The generic name Hendersonida acknowledges the meaningful contributions of John Robertson Henderson (1863–1925) to the field of crustacean taxonomy. Gender: feminine.
The carapace dorsal surface devoid of distinct transverse ridges or striae, the rostral spine broad at base, the antennal peduncle with a well-developed anterior prolongation of article 1 and the male gonopods absent from the first abdominal link this new genus to Paramunida Baba, 1988. This close relationship has been confirmed by molecular evidence that have rendered this new genus as the sister group of Paramunida (Cabezas et al. 2012, Cabezas and Chan 2014). Hendersonida gen. n. may be easily differentiated from Paramunida by having the dorsal surface of the carapace covered by granules and the distomesial spine of the antennal article 2 almost reaching the end of anterior prolongation of article 1. The genus contains one species.
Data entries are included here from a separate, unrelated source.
(** ** Is a tick due? *)

Definition _should_tick_now (state : LoopState) (config : option BackupConfig)
    (backup_mtime env_mtime : option Q) (now : Q) : bool * pystr :=
  match config with
  | None => (false, u "no_config")
  | Some config =>
      match last_tick_end_monotonic state with
      | None => (true, u "startup")
      | Some last_end =>
          let elapsed_since_last_tick_end := (now - last_end)%Q in
          let changed (new old : option Q) :=
            match new, old with Some a, Some b => negb (Qeq_bool a b) | _, _ => false end in
          if Qltb elapsed_since_last_tick_end (minimum_backup_gap_seconds config) then
            (false, u "min_gap_not_elapsed")
          else if changed backup_mtime (last_backup_toml_mtime state) then (true, u "config_change")
          else if changed env_mtime (last_restic_env_mtime state) then (true, u "config_change")
          else if Qle_bool (backup_interval_seconds config) elapsed_since_last_tick_end then
            (true, u "interval")
          else (false, u "interval_not_elapsed")
      end
  end.

Definition with_config (c : BackupConfig) (l : LoopState) : LoopState :=
  {| events_dir := events_dir l; last_backup_toml_mtime := last_backup_toml_mtime l;
     last_restic_env_mtime := last_restic_env_mtime l;
     last_tick_end_monotonic := last_tick_end_monotonic l;
     last_known_config := Some c; current_tick_id := current_tick_id l |}.

Definition start_tick (id : pystr) (bm em : option Q) (l : LoopState) : LoopState :=
  {| events_dir := events_dir l; last_backup_toml_mtime := bm; last_restic_env_mtime := em;
     last_tick_end_monotonic := last_tick_end_monotonic l;
     last_known_config := last_known_config l; current_tick_id := id |}.

Definition end_tick (now : Q) (l : LoopState) : LoopState :=
  {| events_dir := events_dir l; last_backup_toml_mtime := last_backup_toml_mtime l;
     last_restic_env_mtime := last_restic_env_mtime l; last_tick_end_monotonic := Some now;
     last_known_config := last_known_config l; current_tick_id := current_tick_id l |}.

(** [_LoopState()] *)
Definition new_loop_state (h : host) : LoopState :=
  {| events_dir := get_events_dir h; last_backup_toml_mtime := None;
     last_restic_env_mtime := None; last_tick_end_monotonic := None;
     last_known_config := None; current_tick_id := u "no-tick" |}.

Definition _safe_load_config : SM (option BackupConfig) :=
  loaded ← obs load_backup_config;
  match loaded with
  | Ret config => upd_loop (with_config config);; mret (Some config)
  | Raise (BackupConfigError _) => gets (λ s, last_known_config (sv_loop s))
  | Raise e => raise e
  end.

(** ** The steps of a tick *)

Definition _check_secrets_present : SM (option (list (pystr * pystr))) :=
  loaded ← obs load_restic_env;
  env ← lift loaded;
  match missing_required_restic_keys env with
  | [] => mret (Some env)
  | missing =>
      emit TICK_SKIPPED_DUE_TO_MISSING_SECRETS [(u "missing_keys", JList (map JStr missing))];;
      mret None
  end.

Definition is_SnapshotError (e : exn) : bool :=
  match e with SnapshotError _ | SnapshotCleanupError _ _ _ => true | _ => false end.

Definition _take_snapshot (config : BackupConfig) : SM (option SnapshotResult) :=
  let settings := snapshot config in
  taken ← try_except
    (taker ← lift (make_snapshot_taker settings); r ← take_snapshot taker settings; mret (Some r))
    (λ e, if is_SnapshotError e
          then Some (emit SNAPSHOT_FAILED
                 [(u "method", JStr (method_value (method settings)));
                  (u "error_message", JStr (exn_str e))];; mret None)
          else None);
  match taken with
  | None => mret None
  | Some result =>
      emit SNAPSHOT_CREATED
        [(u "method", JStr (method_value (sr_method result)));
         (u "snapshot_path", JStr (sr_snapshot_path result));
         (u "duration_seconds", JFloat (sr_duration_seconds result));
         (u "helper_exit_code", opt_int (sr_helper_exit_code result));
         (u "helper_stdout", JStr (sr_helper_stdout result));
         (u "helper_stderr", JStr (sr_helper_stderr result))];;
      mret (Some result)
  end.

Definition _emit_snapshot_deleted (snap : SnapshotResult) (snapshot_path : pystr)
    (success : bool) (error_message : pystr) : SM unit :=
  emit SNAPSHOT_DELETED
    [(u "method", JStr (method_value (sr_method snap)));
     (u "snapshot_path", JStr snapshot_path);
     (u "success", JBool success);
     (u "error_message", JStr error_message)].

Definition emit_deletions (snap : SnapshotResult) (paths : list pystr) : SM unit :=
  for_each paths (λ p, _emit_snapshot_deleted snap p true []).

Definition _cleanup_snapshot (config : BackupConfig) (snap : SnapshotResult) : SM unit :=
  let settings := snapshot config in
  deleted_paths ← try_except
    (taker ← lift (make_snapshot_taker settings);
     d ← cleanup_after_backup taker settings; mret (Some d))
    (λ e, match e with
          | SnapshotCleanupError msg deleted failed_target =>
              Some (emit_deletions snap deleted;;
                    _emit_snapshot_deleted snap failed_target false msg;; mret None)
          | SnapshotError msg =>
              Some (_emit_snapshot_deleted snap (sr_snapshot_path snap) false msg;; mret None)
          | _ => None
          end);
  match deleted_paths with
  | None => mret tt
  | Some paths => emit_deletions snap paths
  end.

Definition completed (result : CompletedProcess) (duration : Q) : dict :=
  [(u "exit_code", JInt (returncode result)); (u "duration_seconds", JFloat duration);
   (u "stdout", JStr (stdout result)); (u "stderr", JStr (stderr result))].

Definition _run_restic_backup (config : BackupConfig) (snap : SnapshotResult)
    (env_overrides : list (pystr * pystr)) : SM bool :=
  tag ← obs (utc_strftime "%Y-%m-%dT%H:%M:%SZ");
  start ← obs monotonic;
  result ← backup (sr_read_path snap) (excludes config) tag env_overrides;
  finish ← obs monotonic;
  let duration := (finish - start)%Q in
  if negb (returncode result =? 0)%Z then
    emit RESTIC_BACKUP_FAILED
      ((u "source_path", JStr (path_str (sr_read_path snap))) :: completed result duration);;
    mret false
  else
    emit RESTIC_BACKUP_SUCCEEDED
      [(u "snapshot_id", JStr (extract_snapshot_id_from_backup_output (stdout result)));
       (u "source_path", JStr (path_str (sr_read_path snap)));
       (u "duration_seconds", JFloat duration);
       (u "stdout", JStr (stdout result)); (u "stderr", JStr (stderr result))];;
    mret true.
- Cabezas, P; Macpherson, E; 2014: A new species of Paramunida Baba, 1988 from the Central Pacific Ocean and a new genus to accommodate P. granulata (Henderson, 1885) ZooKeys, 425: 15-32. doi
- Cabezas P, Sanmartín I, Paulay G, Macpherson E, Machordom A (2012) Deep under the sea: unraveling the evolutionary history of the dep-sea squat lobster Paramunida (Decapoda: Munididae). Evolution 66: 1878–1896. doi: 10.1111/j.1558-5646.2011.01560.x
- Cabezas P, Chan T (2014) Deep-sea squat lobsters of the genus Paramunida Baba, 1988 (Crustacea: Decapoda: Munididae) from the Philippines Panglao 2004, Panglao 2005 and Aurora 2007 expeditions, with the description of three new species. Raffles Bulletin of Zoology 62: 302–316.